The Rate Cut Playbook Is Activating
Before the Fed started cutting rates, the market had a clear preference: stick with the well-capitalized giants that could weather any environment. The Magnificent Seven dominated because they didn't need cheap money to thrive.
But that dynamic is shifting...
With rates heading lower and monetary conditions easing, capital is finally spreading out. Companies that were bludgeoned by high borrowing costs are suddenly getting a second look. The math is changing—and investors are repositioning accordingly.

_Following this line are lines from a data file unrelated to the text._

(** * MediaCloud frontend: session, unauthorized-response handler and media view

    A shallow embedding of the Angular client's core services
    ([auth.service.ts], [auth.guard.ts], [error.interceptor.ts],
    [media.service.ts], [home.component.ts]) and the properties of its
    session lifecycle, search projection, per-item operation guard and
    storage widget. *)

From Stdlib Require Import ZArith QArith Qminmax Lia Bool Ascii String.
From Stdlib Require Import Floats.SpecFloat.
From stdpp Require Import base option list gmap sets strings pretty.

Set Warnings "-register-all".

Local Open Scope Z_scope.
Local Open Scope string_scope.

(** ** JavaScript values

    Interfaces such as [User] are erased at run time: what [JSON.parse]
    returns, and what the services pass around, is an arbitrary value.
    Numbers are modelled by exact rationals. *)

Module Js.

Inductive JsValue : Type :=
  | JNull
  | JBool (b : bool)
  | JNum (q : Q)
  | JStr (s : string)
  | JArr (elems : list JsValue)
  | JObj (fields : list (string * JsValue)).

(** Comparison of numbers: [x < y] as a boolean. *)
Definition Qlt_bool (x y : Q) : bool := negb (Qle_bool y x).

(** ToBoolean: [null], [false], [0] and the empty string are falsy. *)
Definition truthy (v : JsValue) : bool :=
  match v with
  | JNull => false
  | JBool b => b
  | JNum q => negb (Qeq_bool q 0)
  | JStr s => negb (String.eqb s "")
  | JArr _ => true
  | JObj _ => true
  end.

(** Own property of a parsed object; a later duplicate key wins. *)
Fixpoint obj_get (k : string) (fields : list (string * JsValue)) : option JsValue :=
  match fields with
  | [] => None
  | (k', v) :: rest =>
      match obj_get k rest with
      | Some w => Some w
      | None => if String.eqb k k' then Some v else None
      end
  end.

(** Outcome of an expression that may throw. *)
Inductive Completion (A : Type) : Type :=
  | Normal (a : A)
  | Throw.
Arguments Normal {A} a.
Arguments Throw {A}.

(** [v.k] for a value produced by [JSON.parse]: reading a property of
    [null] throws a TypeError; primitives and arrays have no such
    property ([undefined], here [None]). *)
Definition get_prop (v : JsValue) (k : string) : Completion (option JsValue) :=
  match v with
  | JNull => Throw
  | JObj fields => Normal (obj_get k fields)
  | _ => Normal None
  end.

End Js.
Export Js.

(** ** Platform functions

    [atob], [JSON.parse], [JSON.stringify] and the numeric coercion of
    strings and objects belong to the browser, not to this code base; the
    services are defined and verified for any implementation of them.
    [None] stands for a thrown exception. *)

Class Platform : Type := {
  atob : string -> option string;
  JSON_parse : string -> option JsValue;
  JSON_stringify : JsValue -> string;
  (** ToNumber of a string, array or object operand of [<]:
      [Throw] for a TypeError, [Normal None] for NaN. *)
  ToNumber_coerce : JsValue -> Completion (option Q)
}.

(** [v < n] for a number [n] (abstract relational comparison). *)
Definition js_lt `{Platform} (v : JsValue) (n : Q) : Completion bool :=
  match v with
  | JNum q => Normal (Qlt_bool q n)
  | JBool b => Normal (Qlt_bool (if b then 1 else 0) n)
  | JNull => Normal (Qlt_bool 0 n)
  | _ =>
      match ToNumber_coerce v with
      | Throw => Throw
      | Normal None => Normal false
      | Normal (Some q) => Normal (Qlt_bool q n)
      end
  end.

(** ** Strings

    Strings are sequences of 8-bit code units (Latin-1); the functions
    below are those of [String.prototype] on that range. *)

Module JsString.

Definition code (c : ascii) : nat := nat_of_ascii c.

(** White space removed by [trim]: TAB, LF, VT, FF, CR, SP, NBSP. *)
Definition is_whitespace (c : ascii) : bool :=
  let n := code c in
  ((9 <=? n) && (n <=? 13) || (n =? 32) || (n =? 160))%nat.
(* ================================================================== *)
(** ** Sample requests and worlds                                       *)
(* ================================================================== *)

(** An address check that accepts every string, and a [repr] that is
    never consulted: the samples hold no address and no identifier that
    is not an [ObjectId]. *)
Definition any_address (s : string) : option string := Some s.
Definition no_repr (v : Value) : string := "".

(** A connected, empty store. *)
Definition empty_world : World := mkWorld (Some ∅) 0 [].

(** Registration of a user with PIN 1234 and two contacts. *)
Definition sample_body : JSON :=
  JObject [("name", JString "A"); ("phone", JString "555"); ("pin", JString "1234");
           ("contacts",
            JArray [JObject [("user_id", JString "x"); ("name", JString "B")];
                    JObject [("user_id", JString "y"); ("name", JString "C");
                             ("phone", JString "1")]])].

Definition sample_payload : RegisterUserRequest.t :=
  RegisterUserRequest.mk
    (User.mk "A" "555" None DEFAULT_MESSAGE (Some "1234"))
    (Some [Contact.mk "x" "B" None None; Contact.mk "y" "C" (Some "1") None]).

Definition registered_world : World :=
  snd (post_register any_address sample_body empty_world).

Definition registered_db : Database := default ∅ (db registered_world).

Definition sample_user_id : string := "000000000000000000000000".

(** The world after the registered user has raised an alert. *)
Definition alerted_world : World :=
  snd (create_alert (CreateAlertRequest.mk sample_user_id None None) registered_world).

Definition alerted_db : Database := default ∅ (db alerted_world).

Definition sample_alert_id : string := "000000000000000000000003".

Definition sample_alert : Doc :=
  default ∅ (head (collection alerted_db "alert")).
(** Adding the same Number on the right keeps two Numbers the same value. *)
Lemma same_value_zero_add_r (a b w : float) :
  same_value_zero a b = true -> same_value_zero (a + w) (b + w) = true.
Proof.
  intros Hs. apply same_value_zero_cases in Hs as [->|(sa & sb & Ea & Eb)].
  - apply same_value_zero_refl.
  - destruct (Prim2SF w) as [sw| sw| |sw mw ew] eqn:Ew.
    + apply same_value_zero_zeros
        with (sa := if Bool.eqb sa sw then sa else false)
             (sb := if Bool.eqb sb sw then sb else false);
        rewrite add_spec, ?Ea, ?Eb, Ew; destruct sa, sb, sw; reflexivity.
    + replace (a + w) with (b + w); [apply same_value_zero_refl|].
      apply Prim2SF_inj. rewrite !add_spec, Ea, Eb, Ew. reflexivity.
    + replace (a + w) with (b + w); [apply same_value_zero_refl|].
      apply Prim2SF_inj. rewrite !add_spec, Ea, Eb, Ew. reflexivity.
    + replace (a + w) with (b + w); [apply same_value_zero_refl|].
      apply Prim2SF_inj. rewrite !add_spec, Ea, Eb, Ew. reflexivity.
Qed.

End Binary64.

(** ** The component under the contract of its cache *)

Section Properties.

Context {C : Type} `{Laws : CacheSpaceLaws C}.
Variable Math_sin : float -> float.
Variables DataX DataY DataZ : list (list Term).

Local Abbreviation calc := (private_calc Math_sin).
Local Abbreviation rd := (read Math_sin DataX DataY DataZ).
Local Abbreviation rds := (reads Math_sin DataX DataY DataZ).
Local Abbreviation consistent := (cache_consistent Math_sin DataX DataY DataZ).
Local Abbreviation value_of := (expected Math_sin DataX DataY DataZ).
Local Abbreviation rc := (get_rc Math_sin DataX DataY DataZ).
Local Abbreviation can_reach := (reachable Math_sin DataX DataY DataZ).
Local Abbreviation table := (table_of DataX DataY DataZ).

Why falling rates disproportionately benefit small caps:
- Debt servicing costs drop immediately, expanding margins without any operational changes
- Access to capital improves, unlocking growth investments that were previously uneconomical
- Refinancing at lower rates allows balance sheet repair for overleveraged companies
- Risk appetite returns and money flows down the cap spectrum toward higher-beta names
This isn't speculation. It's the historical playbook. Small caps have consistently outperformed large caps in the 12 to 24 months following the start of a Fed cutting cycle.
We're in that window right now—and the early moves are already confirming the pattern!
The Valuation Gap Is Absurd
Years of mega-cap concentration have created a historic dislocation. The valuation gap between small caps and large caps hasn't been this wide in decades.
The MAG 7 sucked up so much capital over the past few years that everything else was left behind. That created pain for small cap investors—but it also created opportunity. The beaten-down names are now trading at levels that assume nothing goes right.
The perfect storm setup for small caps:
- Cheapest valuations relative to large caps in decades
- Earnings growth is converging with large caps for the first time in years
- Rate cuts are providing immediate relief to leveraged balance sheets
- Institutional neglect means the sector is under-researched and mispriced
When you combine historically cheap valuations with improving fundamentals and a supportive Fed, you get the conditions for a major catch-up trade. That's exactly what's starting to unfold.
AI Leverage Hits Different at Smaller Scale
Here's something most investors miss: AI-driven efficiency gains actually benefit small caps more than large caps.
The math is straightforward. A 200 basis point efficiency improvement translates to roughly a 33% EPS boost for a typical small cap company—versus just 11% for a large cap.
Why?
Operating leverage. Small caps run leaner, so margin improvements flow straight to the bottom line.
Why small caps amplify AI tailwinds:
- Higher operating leverage means efficiency gains translate to outsized earnings growth
- Less analyst coverage means AI-driven improvements aren't priced in yet
- Domestic focus aligns with reshoring trends and deregulation benefits
- M&A activity picks up in loose credit environments, making small caps acquisition targets
The reshoring narrative particularly favors small caps, which tend to be domestically focused. As supply chains continue shifting back to the US and deregulation accelerates under the current administration, these companies stand to benefit disproportionately.